▸ **AIM OF THE EXERCISE**
Please write every entry out again, exactly as it reads below.

▸ **DATA**
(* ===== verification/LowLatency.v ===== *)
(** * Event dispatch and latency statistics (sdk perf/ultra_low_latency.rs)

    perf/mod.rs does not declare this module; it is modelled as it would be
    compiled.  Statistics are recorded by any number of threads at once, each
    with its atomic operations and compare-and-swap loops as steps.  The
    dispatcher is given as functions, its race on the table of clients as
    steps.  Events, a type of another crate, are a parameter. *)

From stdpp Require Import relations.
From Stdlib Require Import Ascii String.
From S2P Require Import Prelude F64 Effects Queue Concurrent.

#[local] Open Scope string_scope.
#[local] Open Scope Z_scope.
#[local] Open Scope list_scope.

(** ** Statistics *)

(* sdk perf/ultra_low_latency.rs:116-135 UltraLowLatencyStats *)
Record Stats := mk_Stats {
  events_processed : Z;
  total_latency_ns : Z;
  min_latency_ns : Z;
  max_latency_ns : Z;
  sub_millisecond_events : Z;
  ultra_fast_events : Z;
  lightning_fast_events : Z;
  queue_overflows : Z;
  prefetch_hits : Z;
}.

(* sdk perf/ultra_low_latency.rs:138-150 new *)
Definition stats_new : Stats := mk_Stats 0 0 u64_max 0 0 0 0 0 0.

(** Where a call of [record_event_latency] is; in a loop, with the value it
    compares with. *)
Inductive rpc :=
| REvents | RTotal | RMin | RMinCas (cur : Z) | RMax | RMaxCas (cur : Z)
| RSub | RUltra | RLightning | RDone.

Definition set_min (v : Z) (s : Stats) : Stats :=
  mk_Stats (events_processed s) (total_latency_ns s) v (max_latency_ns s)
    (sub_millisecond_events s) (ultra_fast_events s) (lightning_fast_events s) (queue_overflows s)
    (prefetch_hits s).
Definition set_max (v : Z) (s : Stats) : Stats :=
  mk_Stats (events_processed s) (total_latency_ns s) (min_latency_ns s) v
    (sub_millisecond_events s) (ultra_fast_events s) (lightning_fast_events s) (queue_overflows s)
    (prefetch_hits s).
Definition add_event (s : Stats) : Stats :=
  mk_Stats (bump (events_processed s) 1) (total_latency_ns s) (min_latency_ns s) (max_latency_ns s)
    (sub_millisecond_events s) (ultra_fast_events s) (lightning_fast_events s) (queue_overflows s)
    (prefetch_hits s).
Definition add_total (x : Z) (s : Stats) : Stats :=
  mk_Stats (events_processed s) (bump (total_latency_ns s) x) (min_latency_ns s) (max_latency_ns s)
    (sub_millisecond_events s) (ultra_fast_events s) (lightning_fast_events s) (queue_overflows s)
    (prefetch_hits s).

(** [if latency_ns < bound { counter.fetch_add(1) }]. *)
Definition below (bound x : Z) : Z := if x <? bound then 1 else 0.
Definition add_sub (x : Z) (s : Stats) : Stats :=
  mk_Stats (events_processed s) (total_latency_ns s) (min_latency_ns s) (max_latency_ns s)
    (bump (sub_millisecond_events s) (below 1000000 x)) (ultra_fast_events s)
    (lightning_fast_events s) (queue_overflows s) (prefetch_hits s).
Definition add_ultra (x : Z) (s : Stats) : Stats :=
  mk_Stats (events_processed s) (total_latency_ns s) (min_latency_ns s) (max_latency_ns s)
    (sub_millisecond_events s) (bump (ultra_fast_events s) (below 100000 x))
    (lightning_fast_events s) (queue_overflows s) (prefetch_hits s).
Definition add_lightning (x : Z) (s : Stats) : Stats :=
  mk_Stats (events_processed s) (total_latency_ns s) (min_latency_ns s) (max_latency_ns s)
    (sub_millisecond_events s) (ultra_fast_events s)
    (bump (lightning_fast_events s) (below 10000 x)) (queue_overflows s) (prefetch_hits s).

▸ **FINAL ANSWER**
(* ===== verification/LowLatency.v ===== *)
(** * Event dispatch and latency statistics (sdk perf/ultra_low_latency.rs)

    perf/mod.rs does not declare this module; it is modelled as it would be
    compiled.  Statistics are recorded by any number of threads at once, each
    with its atomic operations and compare-and-swap loops as steps.  The
    dispatcher is given as functions, its race on the table of clients as
    steps.  Events, a type of another crate, are a parameter. *)

From stdpp Require Import relations.
From Stdlib Require Import Ascii String.
From S2P Require Import Prelude F64 Effects Queue Concurrent.

#[local] Open Scope string_scope.
#[local] Open Scope Z_scope.
#[local] Open Scope list_scope.

(** ** Statistics *)

(* sdk perf/ultra_low_latency.rs:116-135 UltraLowLatencyStats *)
Record Stats := mk_Stats {
  events_processed : Z;
  total_latency_ns : Z;
  min_latency_ns : Z;
  max_latency_ns : Z;
  sub_millisecond_events : Z;
  ultra_fast_events : Z;
  lightning_fast_events : Z;
  queue_overflows : Z;
  prefetch_hits : Z;
}.

(* sdk perf/ultra_low_latency.rs:138-150 new *)
Definition stats_new : Stats := mk_Stats 0 0 u64_max 0 0 0 0 0 0.

(** Where a call of [record_event_latency] is; in a loop, with the value it
    compares with. *)
Inductive rpc :=
| REvents | RTotal | RMin | RMinCas (cur : Z) | RMax | RMaxCas (cur : Z)
| RSub | RUltra | RLightning | RDone.

Definition set_min (v : Z) (s : Stats) : Stats :=
  mk_Stats (events_processed s) (total_latency_ns s) v (max_latency_ns s)
    (sub_millisecond_events s) (ultra_fast_events s) (lightning_fast_events s) (queue_overflows s)
    (prefetch_hits s).
Definition set_max (v : Z) (s : Stats) : Stats :=
  mk_Stats (events_processed s) (total_latency_ns s) (min_latency_ns s) v
    (sub_millisecond_events s) (ultra_fast_events s) (lightning_fast_events s) (queue_overflows s)
    (prefetch_hits s).
Definition add_event (s : Stats) : Stats :=
  mk_Stats (bump (events_processed s) 1) (total_latency_ns s) (min_latency_ns s) (max_latency_ns s)
    (sub_millisecond_events s) (ultra_fast_events s) (lightning_fast_events s) (queue_overflows s)
    (prefetch_hits s).
Definition add_total (x : Z) (s : Stats) : Stats :=
  mk_Stats (events_processed s) (bump (total_latency_ns s) x) (min_latency_ns s) (max_latency_ns s)
    (sub_millisecond_events s) (ultra_fast_events s) (lightning_fast_events s) (queue_overflows s)
    (prefetch_hits s).

(** [if latency_ns < bound { counter.fetch_add(1) }]. *)
Definition below (bound x : Z) : Z := if x <? bound then 1 else 0.
Definition add_sub (x : Z) (s : Stats) : Stats :=
  mk_Stats (events_processed s) (total_latency_ns s) (min_latency_ns s) (max_latency_ns s)
    (bump (sub_millisecond_events s) (below 1000000 x)) (ultra_fast_events s)
    (lightning_fast_events s) (queue_overflows s) (prefetch_hits s).
Definition add_ultra (x : Z) (s : Stats) : Stats :=
  mk_Stats (events_processed s) (total_latency_ns s) (min_latency_ns s) (max_latency_ns s)
    (sub_millisecond_events s) (bump (ultra_fast_events s) (below 100000 x))
    (lightning_fast_events s) (queue_overflows s) (prefetch_hits s).
Definition add_lightning (x : Z) (s : Stats) : Stats :=
  mk_Stats (events_processed s) (total_latency_ns s) (min_latency_ns s) (max_latency_ns s)
    (sub_millisecond_events s) (ultra_fast_events s)
    (bump (lightning_fast_events s) (below 10000 x)) (queue_overflows s) (prefetch_hits s).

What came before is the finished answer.